Now, most individuals would either tell the other person how they feel or dissolve the friendship, but not me. I couldn't do either. I kept texting, kept calling, kept trying to make plans that almost always fell through. I also kept my mouth shut. Every single person knew how I was feeling, but the person who I wanted to notice the most. I couldn't tell her, though. What if she decided I wasn't worth the trouble and said the words I dreaded to hear: "I don't have time for you anymore." Nope, it was just better to stay quiet and take what I could get. I didn't want to lose my big sister.

How does this relate to the present day a year later? Well, I actually told her how I felt today. Except I couldn't make myself say everything I wanted to because the fear of losing my only confidant. I didn't fully express my irrational anger at her for letting me be vulnerable around her only for it to seem like she's casting me aside. I didn't fully express the hurt I feel every time she doesn't text back has to rush off the phone to do something else.
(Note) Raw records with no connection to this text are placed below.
Lemma overlay_alpha_iff_both_masks_witness :
  match StripesW.build_masks 4 2 1 1 1 1 1 "horizontal" 5 (1 # 2) Sample.quiet_world with
  | Some (ms, _) =>
      (exists a, StripesW.overlay ms !! 7%nat = Some a /\ a <> 0)
      <-> (StripesW.stripeMask ms !! 1%nat = Some 255
           /\ StripesW.noiseMask ms !! 1%nat = Some 255)
  | None => False
  end.
Proof.
  destruct (StripesW.build_masks 4 2 1 1 1 1 1 "horizontal" 5 (1 # 2)
              Sample.quiet_world) as [[ms w']|] eqn:E.
  - apply (overlay_alpha_iff_both_masks 4 2 1 1 1 1 1 "horizontal" 5 (1 # 2)
             Sample.quiet_world w' ms 1 E).
    vm_compute. lia.
  - vm_compute in E. discriminate E.
Defined.

(** ** File names *)

Lemma append_assoc (a b c : string) : (a +:+ b) +:+ c = a +:+ (b +:+ c).
Proof.
  induction a as [|x a IH]; [reflexivity|].
  change (String x ((a +:+ b) +:+ c) = String x (a +:+ (b +:+ c))).
  rewrite IH. reflexivity.
Qed.

Lemma append_length (a b : string) :
  String.length (a +:+ b) = (String.length a + String.length b)%nat.
Proof.
  induction a as [|x a IH]; [reflexivity|].
  change (S (String.length (a +:+ b)) = S (String.length a + String.length b)).
  rewrite IH. reflexivity.
Qed.

(** Two names that end in tails of one length agree tail by tail. *)
Lemma append_inj_tail (a b t t' : string) :
  a +:+ t = b +:+ t' -> String.length t = String.length t' -> a = b /\ t = t'.
Proof.
  revert b. induction a as [|x a IH]; intros [|y b] H Hlen.
  - split; [reflexivity | exact H].
  - exfalso. apply (f_equal String.length) in H.
    rewrite !append_length in H. simpl in H. lia.
  - exfalso. apply (f_equal String.length) in H.
    rewrite !append_length in H. simpl in H. lia.
  - change (String x (a +:+ t) = String y (b +:+ t')) in H.
    injection H as -> H. destruct (IH b H Hlen) as [-> ->]. split; reflexivity.
Qed.

Lemma has_suffix_append (suffix a b : string) :
  has_suffix suffix b -> has_suffix suffix (a +:+ b).
Proof.
  intros [s ->]. exists (a +:+ s). symmetry. apply append_assoc.
Qed.

Lemma has_suffix_self (suffix : string) : has_suffix suffix suffix.
Proof. exists "". reflexivity. Qed.

Lemma suffixes_differ (s1 s2 p q : string) :
  String.length s1 = String.length s2 -> s1 <> s2 ->
  has_suffix s1 p -> has_suffix s2 q -> p <> q.
Proof.
  intros Hlen Hne [a ->] [b ->] H.
  destruct (append_inj_tail _ _ _ _ H Hlen) as [_ Heq]. contradiction.
Qed.

Lemma scratch_name_mvg prefix w : has_suffix ".mvg" (scratch_name prefix w).
Proof.
  unfold scratch_name, path_join.
  repeat apply has_suffix_append. apply has_suffix_self.
Qed.

Lemma png_not_mvg (p q : string) : is_png p -> has_suffix ".mvg" q -> p <> q.
Proof. apply suffixes_differ; [reflexivity | discriminate]. Qed.

Lemma path_join_png dir file : is_png file -> is_png (path_join dir file).
Proof. intros H. unfold path_join. repeat apply has_suffix_append. exact H. Qed.

Lemma named_png name suffix : is_png suffix -> is_png (name +:+ suffix).
Proof. apply has_suffix_append. Qed.

(** ** Batch probability 1: the modules one by one *)

(** A loop whose body succeeds in each of its rounds and steps an
    invariant that may mention the round. *)
Lemma for_loop_indexed {A} (body : Z -> A -> M A) (P : nat -> A -> world -> Prop)
    (i0 : Z) (n : nat) :
  (forall k a w, (k < n)%nat -> P k a w ->
     exists a' w', body (i0 + Z.of_nat k) a w = Some (a', w') /\ P (S k) a' w') ->
  forall a w,
    P O a w -> exists a' w', for_loop n i0 body a w = Some (a', w') /\ P n a' w'.
Proof.
  intros Hbody.
  assert (forall m k a w, (m + k = n)%nat -> P k a w ->
            exists a' w', for_loop m (i0 + Z.of_nat k) body a w = Some (a', w')
                          /\ P n a' w') as Hgen.
  { induction m as [|m IH]; intros k a w Hmk HP; simpl.
    - exists a, w. split; [reflexivity|]. replace n with k by lia. exact HP.
    - destruct (Hbody k a w ltac:(lia) HP) as (a1 & w1 & Hrun & HP1).
      destruct (IH (S k) a1 w1 ltac:(lia) HP1) as (a2 & w2 & Hrest & HP2).
      exists a2, w2. split; [|exact HP2].
      rewrite (bind_run _ _ _ _ _ Hrun).
      replace (i0 + Z.of_nat k + 1) with (i0 + Z.of_nat (S k)) by lia.
      exact Hrest. }
  intros a w HP.
  destruct (Hgen n O a w ltac:(lia) HP) as (a' & w' & Hrun & HP').
  exists a', w'. rewrite Z.add_0_r in Hrun. split; assumption.
Qed.

Lemma createMVG_some (W H : Z) (amt sz : Q) (w : world) :
  1 <= dropout_count W H amt sz ->
  exists mvg w' script,
    createMVG W H amt sz w = Some (Some mvg, w')
    /\ has_suffix ".mvg" mvg
    /\ files w' = <[mvg := FScript script]> (files w).
Proof.
  intros Hcount. unfold createMVG.
  assert ((dropout_count W H amt sz <? 1) = false) as -> by (apply Z.ltb_ge; lia).
  destruct (dropout_loop W H (dropout_blockSize sz)
              (Z.to_nat (dropout_count W H amt sz)) 0 (mvg_header W H "white") w)
    as (lines & w1 & Hloop & Hc & Hf & Ht & He & Hk).
  eexists _, _, _. split; [|split].
  - rewrite (bind_run _ _ _ _ _ Hloop). cbn beta zeta.
    run_by ltac:(apply scratch_mvg_run).
    run_by ltac:(apply write_run).
    reflexivity.
  - apply scratch_name_mvg.
  - simpl. rewrite Hf. reflexivity.
Qed.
That's why I'm writing this blog post. Because it's almost 10:30 on a school night and I'm sobbing while typing this because I don't know how else to express how hurt my feelings are and I just want my big sister back. Too bad I'm too emotionally stunted to tell her that.

3 comments:

  1. I am sorry you have abandonment issues. You must learn to love yourself first before you can have a healthy relationship with others. Not everyone who comes into your life will abandon you so you must remove this way of thinking from YOUR BRAIN!!! This way of thinking will stop you from having healthy relationships with people that you will meet in life. Learn to LOVE YOU AND ONLY YOU FIRST. Trust in God and believe me everything will start to fall in place. I have been in your shoes and when I started to love myself, I took down the wall that I had put up that would not allow people to get close to me and as a result I have healthy beautiful relationships. PLEASE TRUST ME ON THIS!!!!!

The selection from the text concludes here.